O JIFF apresentou filmes de proveniências muito diversificadas. Faltam agora referir alguns títulos de cinematografias normalmente excluídas da análise Cinedie Ásia, mas que vão merecendo breves notas no contexto de festivais de cinema ou outros artigos que o suscitem.

«The First on the Moon»: imagens de arquivo.
«Reason, Debate and a Story» («Jukti Takko ar Gappo») (Índia, 1974) foi o único dos títulos da retrospectiva de Ritwik Ghatak que foi possível ver. Ghatak focou, ao longo da carreira, questões políticas e culturais relacionadas com a separação de Bengala (onde nasceu) em territórios administrados pela Índia e pelo Paquistão (de onde nasceria o Bangladesh); migração e a miséria daí decorrentes ou outros problemas dos refugiados. Ghatak interpreta a personagem principal, um intelectual alcoólico abandonado pela mulher, que vagueia sem destino, na companhia de outros desajustados.

«A Spring for the Thirsty» («Krynytsya dlya Sprahlykh» (Ucrânia, i.e. URSS, 1965) fez parte da mostra de títulos proibidos durante o regime comunista de Moscovo, sendo permitida a sua exibição apenas com a perestroika de Gorbatchov, no final dos anos 80. Subtitulado “uma alegoria em filme” é uma sucessão de imagens e de simbologia, que a censura provavelmente optou por proibir mesmo antes de tentar descodificar. A personagem central é um velho que tem um poço e que pensa constantemente na morte. A projecção foi em vídeo, presumindo-se que por impossibilidade de encontrar cópias disponíveis.

«The First on the Moon» («Pervye na Lune») é um filme russo, integrado na competição principal, Indie Vision, sob a forma de falso documentário (mocumentary), que relata, com o auxílio de imagens de arquivo, as tentativas dos soviéticos de enviarem homens para a lua no final dos ano 30. Tecnicamente convincente, mas com um tom demasiado sério para esboçar mais do que alguns sorrisos. Aliás, não será difícil que muitos espectadores sem informação prévia demorem algum tempo a perceber que o “material de arquivo” é de produção recente.
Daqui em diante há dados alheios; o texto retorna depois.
Lemma begin_delete_settled s payloads job c :
  ledger_inv s -> s_calls s !! job = Some c -> c_settled c = true -> c_deleting c = false ->
  exists s', begin_delete s payloads job = Ok (s', Some (mkVictim job (c_payloads c))) /\
    s_calls s' = <[job := with_deleting true c]> (s_calls s) /\
    s_used s' = s_used s - c_retained c /\ s_deleted s' = s_deleted s ∪ {[payloads.1; payloads.2]}.
Proof.
  intros Hi Hc Hs Hd. pose proof (counted_le s job c Hi Hc) as Hle. unfold counted in Hle. rewrite Hd in Hle.
  destruct (li_calls s Hi job c Hc) as (Hr & _). unfold begin_delete, is_some_and. rewrite Hc, Hs. cbn [negb].
  cbn [with_deleted s_calls]. rewrite Hc, Hd. eexists. split; [done|]. cbn.
  split_and!; [done|rewrite saturating_sub_le; lia|done].
Qed.

(** deleting a settled job's output: when every file is gone the entry
    leaves the ledger and exactly its retained bytes are free; when a file
    cannot be removed the error is reported, the bytes count again and expiry
    will not choose the job; either way pages of both payloads answer
    [deleted]. A job that has not settled is refused and nothing changes. *)
Theorem delete_job_spec remove s installation job c :
  ledger_inv s -> s_calls s !! job = Some c -> c_deleting c = false ->
  let '(s', result) := delete_job remove s installation job in
  let payloads := job_payloads installation job in
  if c_settled c then
    payloads.1 ∈ s_deleted s' /\ payloads.2 ∈ s_deleted s' /\
    match remove_files remove payloads with
    | Ok _ => result = Ok tt /\ s_calls s' = delete job (s_calls s) /\ s_used s' = s_used s - c_retained c
    | Err e => result = Err (Payload e) /\ s_used s' = s_used s /\
               exists c', s_calls s' = <[job := c']> (s_calls s) /\ c_expirable c' = false /\
                          c_deleting c' = false /\ c_retained c' = c_retained c
    | Panic => result = Panic
    end
  else s' = s /\ result = Err NotSettled.
Proof.
  intros Hi Hc Hd. unfold delete_job. destruct (c_settled c) eqn:Hs.
  2:{ unfold begin_delete, is_some_and. rewrite Hc, Hs. by split. }
  destruct (begin_delete_settled s (job_payloads installation job) job c Hi Hc Hs Hd) as (s1 & -> & Hc1 & Hu1 & Hd1).
  pose proof (counted_le s job c Hi Hc) as Hle. unfold counted in Hle. rewrite Hd in Hle.
  pose proof (li_max s Hi) as Hmax. destruct (li_calls s Hi job c Hc) as (Hr0 & Hr1 & _).
  destruct (remove_files _ _) as [[]|e|]; cbn [is_ok map_err]; unfold victim_deleted; cbn [v_call v_payloads].
  - cbn. rewrite Hc1, Hd1, Hu1, delete_insert_eq. split_and!; [set_solver|set_solver|done|done|done].
  - rewrite Hc1, lookup_insert_eq. cbn. rewrite Hd1, Hu1, saturating_add_le by lia.
    split_and!; [set_solver|set_solver|done|lia|].
    eexists. rewrite insert_insert_eq. by split_and!.
  - rewrite Hc1, lookup_insert_eq. cbn. rewrite Hd1. split_and!; [set_solver|set_solver|done].
Qed.
End Delete.

(** ** Model reference holds. *)
Lemma refs_held_spec refs job :
  refs_held refs job = true <->
  exists conv holds, r_conversations refs !! conv = Some holds /\ (job ∈ t_current holds \/ job ∈ t_previous holds).
Proof.
  unfold refs_held. rewrite existsb_exists. split.
  - intros ([conv holds] & Hin & Hh). exists conv, holds. apply list_elem_of_In, elem_of_map_to_list in Hin.
    split; [done|]. apply orb_true_iff in Hh as [Hh|Hh]; apply bool_decide_eq_true in Hh; auto.
  - intros (conv & holds & Hc & Hh). exists (conv, holds). rewrite <- list_elem_of_In, elem_of_map_to_list.
    split; [done|]. cbn. rewrite orb_true_iff, !bool_decide_eq_true. done.
Qed.
Lemma insert_jobs_bound current jobs :
  (size current <= MAX_MODEL_HOLD_JOBS)%nat -> (size (insert_jobs current jobs) <= MAX_MODEL_HOLD_JOBS)%nat.
Proof.
  revert current. induction jobs as [|job jobs IH]; intros current Hc; [done|]. cbn. apply IH.
  destruct (decide _); [done|]. pose proof (size_union_alt current {[job]}) as Hu.
  rewrite Hu. assert (size ({[job]} ∖ current : gset Id) <= 1)%nat; [|lia].
  rewrite <- (size_singleton (C := gset Id) job). apply subseteq_size. set_solver.
Qed.
Lemma insert_jobs_mono current jobs : current ⊆ insert_jobs current jobs.
Proof.
  revert current. induction jobs as [|job jobs IH]; intros current; [done|]. cbn.
  destruct (decide _); [apply IH|]. etransitivity; [|apply IH]. set_solver.
Qed.
Lemma insert_jobs_room current jobs :
  (size current + length jobs <= MAX_MODEL_HOLD_JOBS)%nat -> forall job, job ∈ jobs -> job ∈ insert_jobs current jobs.
Proof.
  revert current. induction jobs as [|j jobs IH]; intros current Hl job Hj; [by apply not_elem_of_nil in Hj|].
  cbn [length] in Hl. cbn. rewrite decide_False by lia.
  apply elem_of_cons in Hj as [->|Hj].
  - apply (insert_jobs_mono (current ∪ {[j]})). set_solver.
  - apply IH; [|done]. pose proof (size_union_alt current {[j]}) as Hu. rewrite Hu.
    assert (size ({[j]} ∖ current : gset Id) <= 1)%nat; [|lia].
    rewrite <- (size_singleton (C := gset Id) j). apply subseteq_size. set_solver.
Qed.
(** The holds of a conversation before [jobs] are added in [operation]. *)
Definition turn_holds (refs : ModelRefs) (conversation operation : Id) : TurnHolds :=
  let holds := default holds_default (r_conversations refs !! conversation) in
  if decide (t_operation holds <> operation) then mkHolds operation ∅ (t_current holds) 0 else holds.
Lemma refs_evict_other refs conversation :
  (refs_evict refs conversation).1 !! conversation = r_conversations refs !! conversation.
Proof.
  unfold refs_evict. destruct (decide _) as [[Hnone Hfull]|]; [|done].
  destruct (min_by_key _ _) as [oldest|]; [|done]. cbn [fst].
  destruct (decide (oldest.1 = conversation)) as [->|Hne]; [by rewrite lookup_delete_eq, Hnone|by rewrite lookup_delete_ne].
Qed.
Lemma refs_add_lookup refs conversation operation jobs :
  exists holds, r_conversations (refs_add refs conversation operation jobs).1 !! conversation = Some holds /\
    t_operation holds = operation /\
    t_current holds = insert_jobs (t_current (turn_holds refs conversation operation)) jobs /\
    t_previous holds = t_previous (turn_holds refs conversation operation).
Proof.
  pose proof (refs_evict_other refs conversation) as He. unfold refs_add.
  destruct (refs_evict refs conversation) as [cs evicted]. cbn [fst] in *.
  unfold refs_enter, turn_holds. rewrite He. cbn [r_conversations]. rewrite lookup_insert_eq.
  eexists. split; [done|]. destruct (decide _) as [|Ho]; cbn; [done|]. apply dec_stable in Ho. done.
Qed.
(** The policy arms of [payload] and of [decode_record]; the other kinds are
    not records of this codec. *)
Inductive PolicyRecord : Type := RDecision (p : PolicyDecision) | RRevision (p : PolicyRevision).
#[export] Instance policy_codec : RecordCodec PolicyRecord := {|
  record_kind := fun r => match r with RDecision _ => 34 | RRevision _ => 35 end;
  record_payload := fun r => match r with
                             | RDecision p => write_policy_decision [] p
                             | RRevision p => write_policy_revision [] p
                             end;
  decode_record := fun kind payload =>
    if kind =? 34 then let? p := decode_decision payload in Ok (RDecision p)
    else if kind =? 35 then let? p := decode_revision payload in Ok (RRevision p)
    else Err UnsupportedFormat;
|}.

(** ** Field layout. *)
Definition scope_result_bytes (s : PolicyScopeResult) : bytes :=
  [sr_scope s; Z.b2z (sr_allow s); sr_error s; zlen (sr_rules s)] ++ concat (string_field <$> sr_rules s).
Definition subject_bytes (s : PolicySubject) : bytes :=
  match s with
  | ModelCall operation generation ordinal => 1 :: operation ++ be_bytes 8 generation ++ be_bytes 4 ordinal
  | PersonInput input => 2 :: input
  end.
Definition decision_bytes (p : PolicyDecision) : bytes :=
  subject_bytes (pd_subject p) ++ [pd_action p; pd_origin p; pd_profile p] ++ pd_project p ++
  pd_task_conversation p ++ be_bytes 4 (pd_task_agent p) ++ pd_resource_digest p ++
  pd_request_digest p ++ option_field (pd_intent_digest p) ++ be_bytes 8 (pd_revision_seq p) ++
  pd_revision_digest p ++ [zlen (pd_scopes p)] ++ concat (scope_result_bytes <$> pd_scopes p) ++
  [outcome_code (pd_outcome p); pd_primary_scope p] ++ string_field (pd_reason p) ++
  option_field (pd_constraint_digest p) ++ be_bytes 8 (pd_now_ms p).
Definition scope_set_bytes (s : PolicyScopeSet) : bytes :=
  [ss_scope s] ++ option_field (ss_project s) ++ ss_text_digest s ++ string_field (ss_source s) ++
  be_bytes 2 (zlen (ss_policy_ids s)) ++ concat (string_field <$> ss_policy_ids s).
Definition revision_bytes (p : PolicyRevision) : bytes :=
  be_bytes 8 (rv_seq p) ++ rv_digest p ++ be_bytes 8 (rv_previous_seq p) ++
  [event_code (rv_event p)] ++ rv_schema_digest p ++ string_field (rv_cedar_lang p) ++
  string_field (rv_cedar_sdk p) ++ option_field (rv_solver_digest p) ++
  option_field (rv_admission_digest p) ++ [zlen (rv_scopes p)] ++ concat (scope_set_bytes <$> rv_scopes p).

(** The widths of the Rust types. *)
Definition hash_option (o : option bytes) : Prop := forall a, o = Some a -> Hash_ok a.
Definition scope_result_ok (s : PolicyScopeResult) : Prop :=
  u8 (sr_scope s) /\ u8 (sr_error s) /\ Forall str_ok (sr_rules s).
Definition subject_ok (s : PolicySubject) : Prop :=
  match s with
  | ModelCall operation generation ordinal => Id_ok operation /\ u64 generation /\ u32 ordinal
  | PersonInput input => Id_ok input
  end.
Record decision_ok (p : PolicyDecision) : Prop := {
  do_subject : subject_ok (pd_subject p);
  do_action : u8 (pd_action p); do_origin : u8 (pd_origin p); do_profile : u8 (pd_profile p);
  do_project : Id_ok (pd_project p); do_conversation : Id_ok (pd_task_conversation p);
  do_agent : u32 (pd_task_agent p); do_resource : Hash_ok (pd_resource_digest p);
  do_request : Hash_ok (pd_request_digest p); do_intent : hash_option (pd_intent_digest p);
  do_seq : u64 (pd_revision_seq p); do_revision : Hash_ok (pd_revision_digest p);
  do_scopes : Forall scope_result_ok (pd_scopes p); do_primary : u8 (pd_primary_scope p);
  do_reason : str_ok (pd_reason p); do_constraint : hash_option (pd_constraint_digest p);
  do_now : u64 (pd_now_ms p);
}.
Definition scope_set_ok (s : PolicyScopeSet) : Prop :=
  u8 (ss_scope s) /\ (forall a, ss_project s = Some a -> Id_ok a) /\ Hash_ok (ss_text_digest s) /\
  str_ok (ss_source s) /\ Forall str_ok (ss_policy_ids s).
Record revision_ok (p : PolicyRevision) : Prop := {
  ro_seq : u64 (rv_seq p); ro_digest : Hash_ok (rv_digest p); ro_previous : u64 (rv_previous_seq p);
  ro_schema : Hash_ok (rv_schema_digest p); ro_lang : str_ok (rv_cedar_lang p);
  ro_sdk : str_ok (rv_cedar_sdk p); ro_solver : hash_option (rv_solver_digest p);
  ro_admission : hash_option (rv_admission_digest p); ro_scopes : Forall scope_set_ok (rv_scopes p);
}.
«Familia» (Indie Vision) é um sólido drama canadiano, que foca os problemas de um conjunto de personagens ligados por laços familiares. Uma mulher em fuga de um namorado violento, afogada em problemas derivados do jogo, passa algum tempo com a filha adolescente na casa da ex-cunhada. Esta, entretanto, quer perceber porque é que o marido passa muito tempo fora de casa. Ingredientes básicos, muito bem confeccionados, numa obra dominada pelo género feminino. Primeira longa metragem de Louise Archambault. A razão para a grafia do título escapa-me.

«Offside», de Jafar Panahi, foi escolhido como filme de abertura da 7ª edição do JIFF, com a presença do realizador iraniano, no Sori Arts Center de Jeollabuk-do. De Panahi conheço apenas «O Círculo», do qual não apreciei o estilo documental, imparcial, por muito relevante que seja a análise social de atitudes perante o sexo feminino, camufladas pela religião, que, sob um olhar europeu, são quase medievais.

«Offside»: fanáticas por futebol.
«Offside» é diferente na abordagem, pois assenta muito no humor, com base na situação em que raparigas arriscam repreensão social ou a prisão, por se disfarçarem de homens e tentarem assistir, no estádio, a um jogo de futebol. Acabam por existir paralelismos narrativos com «O Círculo», mas a opção de tecer considerações sobre um tema sério por via da comédia potencia os resultados.